Case di riso made in Italy: nuove soluzioni di bio-edilizia

casa di riso

Avevate mai pensato di poter utilizzare il riso per realizzare una costruzione? Beh, il Made in Italy c’è riuscito. E a quanto pare, l’idea è davvero geniale.

Abbiamo parlato più volte di come il settore dell’edilizia sia uno dei maggiori responsabili del grave tasso di inquinamento che soffoca il pianeta. In quest’ottica, è necessario trovare delle risorse che possano sostituire i processi costruttivi utilizzati finora, e anche i materiali edili.

Le ultime novità in merito ci informano della possibilità di utilizzare gli scarti di riso come risorse edili rinnovabili, biodegradabili, e naturali al 100%.

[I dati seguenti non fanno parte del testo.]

Definition parsePushTrigger (n : Node) : PushTrigger * list Diagnostic :=
  if empty_scalar n then (MkPush [] [] [], [])
  else
    match n with
    | MappingNode l =>
        over_pairs (fun k v pt =>
          if decide (k = "branches") then
            let '(x, ds) := scalarList v "on.push.branches" in (MkPush x (Tags pt) (Paths pt), ds)
          else if decide (k = "tags") then
            let '(x, ds) := scalarList v "on.push.tags" in (MkPush (Branches pt) x (Paths pt), ds)
          else if decide (k = "paths") then
            let '(x, ds) := scalarList v "on.push.paths" in (MkPush (Branches pt) (Tags pt) x, ds)
          else (pt, [errAt ("on.push." +:+ k) "unknown push filter (allowed: branches, tags, paths)"]))
          l (MkPush [] [] [])
    | _ => (MkPush [] [] [], [errAt "on.push" "must be a mapping"])
    end.

Definition parsePullRequestTrigger (n : Node) : PullRequestTrigger * list Diagnostic :=
  if empty_scalar n then (MkPullRequest [] [] [], [])
  else
    match n with
    | MappingNode l =>
        over_pairs (fun k v pt =>
          if decide (k = "types") then
            let '(x, ds) := scalarList v "on.pull_request.types" in
            (MkPullRequest x (PRBranches pt) (PRPaths pt), ds)
          else if decide (k = "branches") then
            let '(x, ds) := scalarList v "on.pull_request.branches" in
            (MkPullRequest (Types pt) x (PRPaths pt), ds)
          else if decide (k = "paths") then
            let '(x, ds) := scalarList v "on.pull_request.paths" in
            (MkPullRequest (Types pt) (PRBranches pt) x, ds)
          else (pt, [errAt ("on.pull_request." +:+ k) "unknown filter (allowed: types, branches, paths)"]))
          l (MkPullRequest [] [] [])
    | _ => (MkPullRequest [] [] [], [errAt "on.pull_request" "must be a mapping"])
    end.

Definition schedule_path (i : nat) : string := "on.schedule[" +:+ pretty i +:+ "]".

Definition parse_cron (i : nat) (l : list (Node * Node)) : string * list Diagnostic :=
  over_pairs (fun k v cron =>
    if decide (k = "cron") then
      match v with
      | ScalarNode c => (c, [])
      | _ => (cron, [errAt (schedule_path i +:+ ".cron") "must be a scalar cron expression"])
      end
    else (cron, [errAt (schedule_path i +:+ "." +:+ k) "unknown schedule key (allowed: cron)"]))
    l "".

Definition parseScheduleTriggers (n : Node) : list string * list Diagnostic :=
  match n with
  | SequenceNode l =>
      over_items (fun i entry out =>
        match entry with
        | MappingNode l =>
            let '(cron, ds) := parse_cron i l in
            if decide (cron = "") then
              (out, ds ++ [errAt (schedule_path i) "missing required cron expression"])
            else (out ++ [cron], ds)
        | _ => (out, [errAt (schedule_path i) "must be a mapping with a `cron:` key"])
        end) l []
  | _ => ([], [errAt "on.schedule" "must be a sequence of cron entries"])
  end.

Definition parse_input (name : string) (l : list (Node * Node)) : DispatchInput * list Diagnostic :=
  let at_ k := "on.workflow_dispatch.inputs." +:+ name +:+ k in
  over_pairs (fun k v i =>
    let 'MkDispatchInput n d t df r o := i in
    if decide (k = "description") then (MkDispatchInput n (NValue v) t df r o, [])
    else if decide (k = "type") then (MkDispatchInput n d (NValue v) df r o, [])
    else if decide (k = "default") then (MkDispatchInput n d t (NValue v) r o, [])
    else if decide (k = "required") then
      let '(b, ds) := parseBool v (at_ ".required") in (MkDispatchInput n d t df b o, ds)
    else if decide (k = "options") then
      let '(x, ds) := scalarList v (at_ ".options") in (MkDispatchInput n d t df r x, ds)
    else (i, [errAt (at_ ("." +:+ k)) "unknown input key"]))
    l (MkDispatchInput name "" "" "" false []).

Definition default_type (i : DispatchInput) : DispatchInput :=
  if decide (InputType i = "")
  then MkDispatchInput (InputName i) (Description i) "string" (Default i) (Required i) (Options i) else i.

Definition parseDispatchInputs (n : Node) : list DispatchInput * list Diagnostic :=
  match n with
  | MappingNode l =>
      over_pairs (fun name spec out =>
        match spec with
        | MappingNode l => let '(i, ds) := parse_input name l in (out ++ [default_type i], ds)
        | _ => (out, [errAt ("on.workflow_dispatch.inputs." +:+ name) "must be a mapping"])
        end) l []
  | _ => ([], [errAt "on.workflow_dispatch.inputs" "must be a mapping of input-name → spec"])
  end.

Definition parseDispatchTrigger (n : Node) : list DispatchInput * list Diagnostic :=
  if empty_scalar n then ([], [])
  else
    match n with
    | MappingNode l =>
        over_pairs (fun k v inputs =>
          if decide (k = "inputs") then parseDispatchInputs v
          else (inputs, [errAt ("on.workflow_dispatch." +:+ k) "unknown dispatch key (allowed: inputs)"]))
          l []
    | _ => ([], [errAt "on.workflow_dispatch" "must be a mapping"])
    end.

Definition on_key (k : string) (v : Node) (ts : TriggerSet) : TriggerSet * list Diagnostic :=
  let 'MkTriggerSet p pr s w := ts in
  if decide (k = "push") then
    let '(x, ds) := parsePushTrigger v in (MkTriggerSet (Some x) pr s w, ds)
  else if decide (k = "pull_request") then
    let '(x, ds) := parsePullRequestTrigger v in (MkTriggerSet p (Some x) s w, ds)
  else if decide (k = "schedule") then
    let '(x, ds) := parseScheduleTriggers v in (MkTriggerSet p pr x w, ds)
  else if decide (k = "workflow_dispatch") then
    let '(x, ds) := parseDispatchTrigger v in (MkTriggerSet p pr s (Some x), ds)
  else (ts, [errAt ("on." +:+ k)
    "unknown event type (allowed: push, pull_request, schedule, workflow_dispatch)"]).

Definition parseOn (n : Node) : TriggerSet * list Diagnostic :=
  match n with
  | ScalarNode v => applyEventName v "on" no_triggers
  | SequenceNode l =>
      over_items (fun _ item ts =>
        match item with
        | ScalarNode v => applyEventName v "on" ts
        | _ => (ts, [errAt "on" "list items must be event names"])
        end) l no_triggers
  | MappingNode l => over_pairs on_key l no_triggers
  | _ => (no_triggers, [errAt "on" "must be a string, sequence, or mapping"])
  end.

(** ** permissions:, env:, concurrency:, environment: *)

Definition permission_level (v : string) : option PermissionLevel :=
  if decide (v = "none") then Some PermissionNone
  else if decide (v = "read") then Some PermissionRead
  else if decide (v = "write") then Some PermissionWrite else None.

Definition parsePermissions (n : Node) (path : string) : Permissions * list Diagnostic :=
  match n with
  | ScalarNode v =>
      if decide (v ∈ ["read-all"; "write-all"; "none"]) then (MkPermissions v ∅, [])
      else (no_permissions, [errAt path "unknown shorthand (allowed: read-all, write-all, none)"])
  | MappingNode l =>
      over_pairs (fun k v p =>
        match permission_level (NValue v) with
        | Some lvl => (MkPermissions (Mode p) (<[k := lvl]> (Per p)), [])
        | None => (p, [errAt (path +:+ "." +:+ k) "permission level must be none, read, or write"])
        end) l no_permissions
  | _ => (no_permissions, [errAt path "must be a shorthand string or a mapping"])
  end.

Definition parseEnv (n : Node) (path : string) : gmap string string * list Diagnostic :=
  match n with
  | MappingNode l =>
      over_pairs (fun k v (out : gmap string string) =>
        match v with
        | ScalarNode x => (<[k := x]> out, [])
        | _ => (out, [errAt (joinPath path k) "env values must be scalars"])
        end) l ∅
  | _ => (∅, [errAt path "must be a mapping"])
  end.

Case di riso: una miscela vincente

A promuovere la nuova idea è stata la start up RiceHouse S.r.l., che ha pensato di trasformare gli scarti derivanti dalla produzione e lavorazione del riso, per ricavarne dei materiali di costruzione. La studio Tiziana Monterisi Architetto si occupa da anni di progettare nuove soluzioni per la bioarchitettura. E da 4 anni la RiceHouse si è affacciata sul mercato proponendo il riutilizzo degli scarti del riso, che altrimenti andrebbero bruciati.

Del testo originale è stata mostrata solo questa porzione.